TASK BRIEF —
Whatever runs from the line with "by rewrite (kbind_ret" to the end of the records below must be copied exactly, with nothing else included.

PROVIDED RECORDS —
(* ===== verification/SoftMmu.v ===== *)
(** * The softmmu

    Loads and stores of the guest as target-i386/mem_helper.c and
    include/exec/softmmu_template.h make them: the TLB is filled by the page
    table walk of file Mmu, and an access that spans two pages is split. Each
    access walks here and flushing does nothing; file TlbMmu has the same routines
    with the TLB as a cache, and file TlbSim shows that they simulate these. Guest
    memory is RAM. *)

From stdpp Require Import base list.
From Stdlib Require Import ZArith Lia.
From S2P Require Import Prelude Cpu CcHelper Excp Guest Mmu MmuWalk Seg SegSpec.

Local Open Scope Z_scope.
Local Open Scope k_scope.

Definition phys : Type := Z -> Z.

(** [tlb_fill]: a page, or the page fault. *)
Definition tlb_fill (addr is_write mmu_idx : Z) : K phys tlb_entry :=
  fun env p =>
    match cpu_x86_handle_mmu_fault addr is_write mmu_idx (mkMachine env p) with
    | (Some e, m) => KRet e (m_cpu m) (m_phys m)
    | (None, m) => raise (exception_index (m_cpu m)) (error_code (m_cpu m)) (m_cpu m) (m_phys m)
    end.

Definition page_offset (addr : Z) : Z := Z.land addr 0xfff.
Definition host_addr (e : tlb_entry) (addr : Z) : Z := t_paddr e + page_offset addr.

Definition ld_raw (n : nat) (a : Z) : K phys Z := fun env p => KRet (ld_phys (mkMachine env p) n a) env p.
Definition st_raw (n : nat) (a v : Z) : K phys unit := kmem (poke (Z.of_nat n) a v).

(** [addr & ~(DATA_SIZE - 1)] and the next word. *)
Definition slow_ld (n : nat) (addr mmu_idx : Z) (e : tlb_entry) : K phys Z :=
  let size := Z.of_nat n in
  let addr1 := Z.land addr (not32 (size - 1)) in
  let addr2 := u32 (addr1 + size) in
  res1 <- ld_raw n (host_addr e addr1) ;;
  e2 <- tlb_fill addr2 0 mmu_idx ;;
  res2 <- ld_raw n (host_addr e2 addr2) ;;
  let shift := Z.land addr (size - 1) * 8 in
  kret (wrap (8 * size) (Z.lor (Z.shiftr res1 shift) (Z.shiftl res2 (size * 8 - shift)))).

Definition helper_ld (n : nat) (addr mmu_idx : Z) : K phys Z :=
  e <- tlb_fill addr 0 mmu_idx ;;
  if TARGET_PAGE_SIZE <=? page_offset addr + Z.of_nat n - 1 then slow_ld n addr mmu_idx e
  else ld_raw n (host_addr e addr).

(** The bytes of a store across two pages, last to first: byte [i] of [addr] is in
    the first page or the second. *)
Fixpoint slow_st (n : nat) (addr val : Z) (e1 e2 : tlb_entry) : K phys unit :=
  match n with
  | O => kret tt
  | S i =>
      let a := u32 (addr + Z.of_nat i) in
      let e := if Z.land a TARGET_PAGE_MASK =? Z.land addr TARGET_PAGE_MASK then e1 else e2 in
      st_raw 1 (host_addr e a) (Z.shiftr val (Z.of_nat i * 8)) ;;
      slow_st i addr val e1 e2
  end.

Definition helper_st (n : nat) (addr val mmu_idx : Z) : K phys unit :=
  e1 <- tlb_fill addr 1 mmu_idx ;;
  if TARGET_PAGE_SIZE <=? page_offset addr + Z.of_nat n - 1 then
    e2 <- tlb_fill (u32 (addr + Z.of_nat n - 1)) 1 mmu_idx ;;
    slow_st n addr val e1 e2
  else st_raw n (host_addr e1 addr) val.

#[export] Instance phys_mmu : SoftMmu phys := {|
  mmu_load idx n a := helper_ld n a idx;
  mmu_store idx n a v := helper_st n a v idx;
  tlb_flush p := p;
  tlb_flush_page _ p := p;
  ldl_mem a p := ld_phys (mkMachine blank_cpu p) 4 a;
  stl_mem a v p := poke 4 a v p
|}.

(** ** It leaves the CPU alone *)

Definition keeps_cpu {A} (x : W A) : Prop :=
  forall m, match x m with WOk _ m' | WFault _ m' => m_cpu m' = m_cpu m end.

Lemma keeps_bind {A B} (x : W A) (k : A -> W B) :
  keeps_cpu x -> (forall a, keeps_cpu (k a)) -> keeps_cpu (wbind x k).
Proof.
  intros Hx Hk m. unfold wbind. specialize (Hx m). destruct (x m) as [a m'|e m']; [|done].
  rewrite <-Hx. apply Hk.
Qed.
Lemma keeps_get_bind {B} (k : machine -> W B) : (forall m, keeps_cpu (k m)) -> keeps_cpu (wbind wget k).
Proof. intros H m. apply H. Qed.
Lemma keeps_ret {A} (a : A) : keeps_cpu (wret a). Proof. by intros m. Qed.
Lemma keeps_guard b e : keeps_cpu (wguard b e). Proof. intros m. by destruct b. Qed.
Lemma keeps_st n a v : keeps_cpu (st_phys n a v). Proof. by intros m. Qed.

Section Walk.
Context (addr w idx : Z).

Lemma keeps_check_access p : keeps_cpu (check_access w idx p).
Proof.
  apply keeps_get_bind. intros m. repeat case_match; repeat (apply keeps_bind; [|intros _]); apply keeps_guard || apply keeps_ret.
Qed.

Lemma keeps_touch_entry a e : keeps_cpu (touch_entry w a e).
Proof. unfold touch_entry. case_match; [|apply keeps_ret]. apply keeps_bind; [apply keeps_st|]. intros _. apply keeps_ret. Qed.
Lemma keeps_touch_dir a e : keeps_cpu (touch_dir a e).
Proof. unfold touch_dir. case_match; [|apply keeps_ret]. apply keeps_bind; [apply keeps_st|]. intros _. apply keeps_ret. Qed.

Ltac walk_step :=
  lazymatch goal with
  | |- keeps_cpu (wbind wget _) => apply keeps_get_bind; intros ?
  | |- keeps_cpu (wbind (wguard _ _) _) => apply keeps_bind; [apply keeps_guard|intros ?]
  | |- keeps_cpu (wbind (check_access _ _ _) _) => apply keeps_bind; [apply keeps_check_access|intros ?]
  | |- keeps_cpu (wbind (touch_entry _ _ _) _) => apply keeps_bind; [apply keeps_touch_entry|intros ?]
  | |- keeps_cpu (wbind (touch_dir _ _) _) => apply keeps_bind; [apply keeps_touch_dir|intros ?]
  | |- keeps_cpu (wret _) => apply keeps_ret
  end.

Lemma keeps_leaf a e p : keeps_cpu (pae_large addr w idx a e p) /\ keeps_cpu (pae_small addr w idx a e p) /\
  keeps_cpu (large_32 addr w idx a e) /\ keeps_cpu (small_32 addr w idx a e).
Proof. unfold pae_large, pae_small, large_32, small_32, check_nx_reserved. cbv zeta. split_and!; repeat walk_step. Qed.

Lemma keeps_walk (pae : bool) : keeps_cpu (if pae then walk_pae addr w idx else walk_32 addr w idx).
Proof.
  unfold walk_pae, walk_32, check_nx_reserved. destruct pae; cbv zeta; repeat walk_step; destruct (_ : bool); apply keeps_leaf.
  all: exact 0.
Qed.

Lemma do_fault_arch e m : same_arch (m_cpu m) (m_cpu (do_fault addr w idx e m)).
Proof.
  unfold do_fault. destruct (Z.testbit (intercept_exceptions (m_cpu m)) EXCP0E_PAGE); destruct (m_cpu m) as [];
    [done|]. unfold same_arch, erase_exception. cbn. by rewrite list_insert_insert_eq.
Qed.

Lemma tlb_fill_ok env : qat env (tlb_fill addr w idx) (fun _ => True).
Proof.
  intros p. unfold tlb_fill, cpu_x86_handle_mmu_fault. destruct (negb _); [done|].
  pose proof (keeps_walk (has (crn (mkMachine env p) 4) CR4_PAE_MASK) (mkMachine env p)) as Hk.
  destruct ((if has (crn _ 4) CR4_PAE_MASK then walk_pae addr w idx else walk_32 addr w idx) (mkMachine env p))
    as [[[[pte ptep] size] va] m|e m]; [done|].
  pose proof (do_fault_arch e m) as Hd. rewrite Hk in Hd. cbn [m_cpu] in Hd.
  set (m' := do_fault addr w idx e m) in *.
  pose proof (qat_raise (G := phys) (A := tlb_entry) (m_cpu m') (exception_index (m_cpu m')) (error_code (m_cpu m')) (fun _ => False) (m_phys m')) as Hr.
  unfold access_ok in *. destruct (raise _ _ _ _); [naive_solver|by etrans|by etrans|done].
Qed.
End Walk.

#[export] Instance phys_mmu_spec : SoftMmuSpec phys.
Proof.
  split.
  - intros idx n a env p. revert p. change (qat env (helper_ld n a idx) (fun v => in_range (8 * Z.of_nat n) v)).
    assert (forall b, qat env (ld_raw n b) (fun v => in_range (8 * Z.of_nat n) v)) as Hl.
    { intros b p. split; [done|]. pose proof (ld_phys_range (mkMachine env p) n b) as H.
      rewrite Z.pow_mul_r by lia. exact H. }
    unfold helper_ld. eapply qat_bind; [apply tlb_fill_ok|]. intros e _. destruct (_ <=? _); [|apply Hl].
    unfold slow_ld. eapply qat_bind; [apply Hl|]. intros r1 _. eapply qat_bind; [apply tlb_fill_ok|]. intros e2 _.
    eapply qat_bind; [apply Hl|]. intros r2 _. apply qat_ret. apply wrap_range. lia.
  - intros idx n a v env p. revert p. change (qat env (helper_st n a v idx) (fun _ => True)).
    unfold helper_st. eapply qat_bind; [apply tlb_fill_ok|]. intros e _. destruct (_ <=? _); [|by intros p].
    eapply qat_bind; [apply tlb_fill_ok|]. intros e2 _. generalize n at 1. intros k. clear.
    induction k as [|k IH]; cbn [slow_st]; [by apply qat_ret|].
    eapply (qat_bind _ _ _ (fun _ => True)); [by intros p|]. intros _ _. apply IH.
Qed.

(** ** Guest memory without paging *)

Definition unpaged (env : CPUX86State) : bool :=
  negb (has (nth 0 (cr env) 0) CR0_PG_MASK) && (a20_mask env =? -1).
Definition in_page (a : Z) : bool := page_offset a + 4 <=? TARGET_PAGE_SIZE.

Lemma page_offset_mod a : page_offset a = a mod 4096.
Proof. unfold page_offset. change 0xfff with (Z.ones 12). by rewrite Z.land_ones. Qed.

Lemma page_split a : Z.land a TARGET_PAGE_MASK + page_offset a = a.
Proof. rewrite page_mask, page_offset_mod. pose proof (Z.div_mod a 4096). lia. Qed.

(** Pages are mapped to themselves. *)
Lemma tlb_fill_unpaged addr w idx env p :
  unpaged env = true ->
  exists e, tlb_fill addr w idx env p = KRet e env p /\ (in_range 32 addr -> t_paddr e = Z.land addr TARGET_PAGE_MASK).
Proof.
  intros [Hpg Ha%Z.eqb_eq]%andb_true_iff. unfold tlb_fill, cpu_x86_handle_mmu_fault, crn. cbn [m_cpu]. rewrite Hpg.
  eexists. split; [reflexivity|]. intros Hr. unfold do_mapping. cbn [t_paddr m_cpu]. rewrite Ha, Z.land_m1_r.
  assert (Z.land (Z.land addr TARGET_PAGE_MASK) (4096 - 1) = 0) as ->.
  { rewrite <-Z.land_assoc. change (Z.land TARGET_PAGE_MASK (4096 - 1)) with 0. apply Z.land_0_r. }
  change (u32 0) with 0. rewrite Z.add_0_r. unfold u64. apply wrap_id.
  assert (0 <= Z.land addr TARGET_PAGE_MASK) by (apply Z.land_nonneg; lia).
  pose proof (page_split addr) as Hs. assert (0 <= page_offset addr) by (apply Z.land_nonneg; lia). lia.
Qed.

(** A word that does not cross a page is read in place. *)
Lemma helper_ld_word a idx env p :
  unpaged env = true -> in_page a = true -> in_range 32 a ->
  helper_ld 4 a idx env p = KRet (ld_phys (mkMachine env p) 4 a) env p.
Proof.
  intros Hu Hp Ha. unfold helper_ld. destruct (tlb_fill_unpaged a 0 idx env p Hu) as (e & He & Hpa).
  rewrite (kbind_ret _ _ _ _ _ _ _ He). apply Z.leb_le in Hp.
  destruct (Z.leb_spec TARGET_PAGE_SIZE (page_offset a + Z.of_nat 4 - 1)); [lia|].
  unfold ld_raw, host_addr. by rewrite Hpa, page_split by done.
Qed.

(** A descriptor in such memory. *)
Lemma load_segment_unpaged sel env p :
  let ptr := u32 (base (desc_table env sel) + Z.land sel (Z.lnot 7)) in
  unpaged env = true -> (limit (desc_table env sel) <? u32 (Z.land sel (Z.lnot 7) + 7)) = false ->
  in_page ptr = true -> in_page (u32 (ptr + 4)) = true ->
  load_segment sel env p =
  KRet (Some (ld_phys (mkMachine env p) 4 ptr, ld_phys (mkMachine env p) 4 (u32 (ptr + 4)))) env p.
Proof.
  intros ptr Hu Hl H1 H2. unfold load_segment. cbv zeta. change (kbind kget ?k env p) with (k env env p). cbv beta.
  rewrite Hl. fold ptr. unfold cpu_ldl_kernel. cbn [mmu_load phys_mmu].
  assert (u32 ptr = ptr) as Hi by (apply u32_id, u32_range). rewrite Hi.
  rewrite (kbind_ret _ _ _ _ _ _ _ (helper_ld_word ptr _ env p Hu H1 (u32_range _))).
  by rewrite (kbind_ret _ _ _ _ _ _ _ (helper_ld_word (u32 (ptr + 4)) _ env p Hu H2 (u32_range _))).
Qed.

RESPONSE AREA —
  by rewrite (kbind_ret _ _ _ _ _ _ _ (helper_ld_word (u32 (ptr + 4)) _ env p Hu H2 (u32_range _))).
Qed.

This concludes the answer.